I do not take responsibility for another doctor just as you do not responsible for another patient. Sure, some doctors have been disrespectful, just as some patients have been disrespectful. None of this substantiates a conspiratorial argument that all doctors want to keep patients in pain or that all patients are obnoxious.
This is not about being overtly nice, but about moving beyond the repeated statement of the problem that not all physician-patient interactions are happy. Obviously that is true. This is about illness and the limitations of current knowledge. So as to the culture of advocacies, there are numerous examples. Either way, since advocacies are often led by or symbolized by people who are not afflicted, e.g. Elizabeth Taylor for HIV, one might think that a chronic prostatitis patient's wife or other might jump in. And if one thinks there is a stigma associated with prostatitis, just think how stigmatized was HIV. There is a way forward, but the first step is to see it.
For what it's worth, one missing ingredient has been a forum in which patients could constructively and openly engage with each other, which means putting aside sarcasm and sweeping condemnations long enough to look at what will drive progress: data, funding sources, funding priorities ...
In response to chris and dr kongrad over this whole post about urologists I agree with chris that so far most of my doctors have not treated my condition with any good care or proper effort and the only urologiust I saw worsened my condition severely but there are good doctors that don't just do it for the money and dr k is right you have to work with those doctors and be polite its wrong to say doctor kongrad wants to cut out prostates he is helping people in suffering I don't like that statement. But I think like doctor Kongrad said we need to work together to get noticed and again chris you are right this disorder could be cured a lot more but not while its ignored therefore we need to get together and make a much better protocal based on scientific facts and treatments that do work with better tests and dignosis procedures .I feel a lot of work that needs to be done is more common sense based than anything people should not get given drugs before they know what there physical problem is and we as people who understand whats happening should organise what we think would of worked best with doctors so the next man dosent suffer the same!

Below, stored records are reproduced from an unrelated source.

(** C28: An accepted snapshot is accounted for exactly: with every counted list
    element charged 256 bytes and every byte of counted text charged its
    worst-case escape of six, the total and the 1,024-byte envelope stay within
    one frame; job and diagnostic histories respect their own bounds; and the
    marshalled response itself fits. *)
Theorem snapshot_validate_fits frame_size s :
  snapshot_validate frame_size s = Ok tt →
  256 * snapshot_items s + 6 * total (snapshot_texts s) + 1024 ≤ MaxFrameSize ∧
  len (sn_FinishedJobs s) ≤ MaxFinishedJobs ∧ len (sn_Diagnostics s) ≤ MaxDiagnostics ∧
  ∃ n, frame_size s = Some n ∧ n ≤ MaxFrameSize.
Proof.
  unfold snapshot_validate. intros H. repeat count_step.
  destruct (addItems_all _ _) as [items|] eqn:Hitems; [|discriminate H]. apply addItems_all_sum in Hitems.
  repeat count_step. destruct (frame_size s) as [n|]; [|discriminate H]. repeat count_step.
  repeat match goal with
  | H : fold_each check_group_snapshot _ _ = Ok _ |- _ => apply (counts_each _ _ _ _ counts_group) in H
  | H : fold_each check_proxy_snapshot _ _ = Ok _ |- _ => apply (counts_each _ _ _ _ counts_proxy) in H
  | H : fold_each check_switch_snapshot _ _ = Ok _ |- _ => apply (counts_each _ _ _ _ counts_switch) in H
  | H : fold_each check_subscription_snapshot _ _ = Ok _ |- _ => apply (counts_each _ _ _ _ counts_subscription) in H
  | H : fold_each check_set_snapshot _ _ = Ok _ |- _ => apply (counts_each _ _ _ _ counts_set) in H
  | H : fold_each check_diagnostic_snapshot _ _ = Ok _ |- _ => apply (counts_each _ _ _ _ counts_diagnostic) in H
  | H : fold_each (λ _ _, _) _ (sn_Resources _) = Ok _ |- _ => apply (counts_each_text resource_texts) in H
  | H : fold_each (λ _ _, _) _ (sn_Filters _) = Ok _ |- _ => apply (counts_each_text filter_texts) in H
  | H : fold_each (λ _ _, _) _ (dsn_Routes _) = Ok _ |- _ => apply (counts_each_text route_texts) in H
  | H : fold_each (λ _ _, _) _ (_ ++ _) = Ok _ |- _ => apply (counts_each_text job_texts) in H
  | H : fold_each (λ _ _, _) _ (sn_Errors _) = Ok _ |- _ => apply (counts_each_text error_texts) in H
  end.
  subst. rewrite ?sum_of_zero in *. cbn [fst snd] in *. go_bool.
  split_and!; [|done|done|eauto].
  pose proof (total_nonneg (snapshot_texts s)) as Hpos. apply frame_budget; [exact Hpos|].
  unfold snapshot_items, snapshot_texts in *. rewrite !total_app in *.
  change (total []) with 0 in *.
  match goal with H : _ ≤ Z.quot ?a 6 |- _ ≤ Z.quot ?b 6 => replace b with a by lia end. lia.
Qed.

Definition example_snapshot : Snapshot :=
  mkSnapshot 1 "local" true [mkConfigOverrideSnapshot "mode" "added"]
    [mkGroupSnapshot "group-1" "Auto" "select" "node-1" ["node-1"; "node-2"] true false]
    [mkProxySnapshot "node-1" "Tokyo" "group-1" 80 1 "success" 0 80 2 3 1 0 0 0]
    [] [] [] (mkBinarySnapshot "system" "v1" "" ["tun"])
    (mkMonitorSnapshot true "https://example.com" "failover" false 0 0 0 60 5000 4 500 1500 3 10 3 3 20 60 0 false)
    (mkDNSSnapshot "" [] []) (mkSystemProxySnapshot false false) 7890 "rule"
    (mkTunSnapshot false false "system" "fake-ip" "ready" "" "" "" false) [] [] [] [] [].

Theorem snapshot_validate_fits_witness :
  snapshot_validate (λ _, Some 900) example_snapshot = Ok tt ∧
  256 * snapshot_items example_snapshot + 6 * total (snapshot_texts example_snapshot) + 1024 ≤ MaxFrameSize.
Proof.
  assert (Hv : snapshot_validate (λ _, Some 900) example_snapshot = Ok tt) by (vm_compute; reflexivity).
  split; [exact Hv|]. exact (proj1 (snapshot_validate_fits (λ _, Some 900) example_snapshot Hv)).
Defined.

I will be writing my own case study based on what I believe happened in my case and how treatment effected me and how I think things should be changed but other people will need to agree on this! Doctors and patients for change to happen no one person can treat everyone we have to help the people that don't know to understand better! Allthough many are ignorrant including my own father who I now will not speak to as he has allways been that way and this time he really got to me, We need to stay calm to perswade enough to listen for change to happen I think that what the doctor is saying this is the most important step I would say for now for improving what we can where we know we can get it! .
I have suffered with prostititis for over 4 years. Does anyone know of a good protititis treating MD in the NE Tenn area?
and I want to add more: it would require thinking, something they all seem to be incapable of. culture from semen is the best, yet all seem to flatout refuse this, with a few exceptions. Another issue, which you all should push for, is anaerobic cultures. anerobes are difficult to culture, but they are the major cause of bacterial vaginosis in females. if you have any foul smell of urine or semen, or even the glans of the penis, that is an anaerobic infection.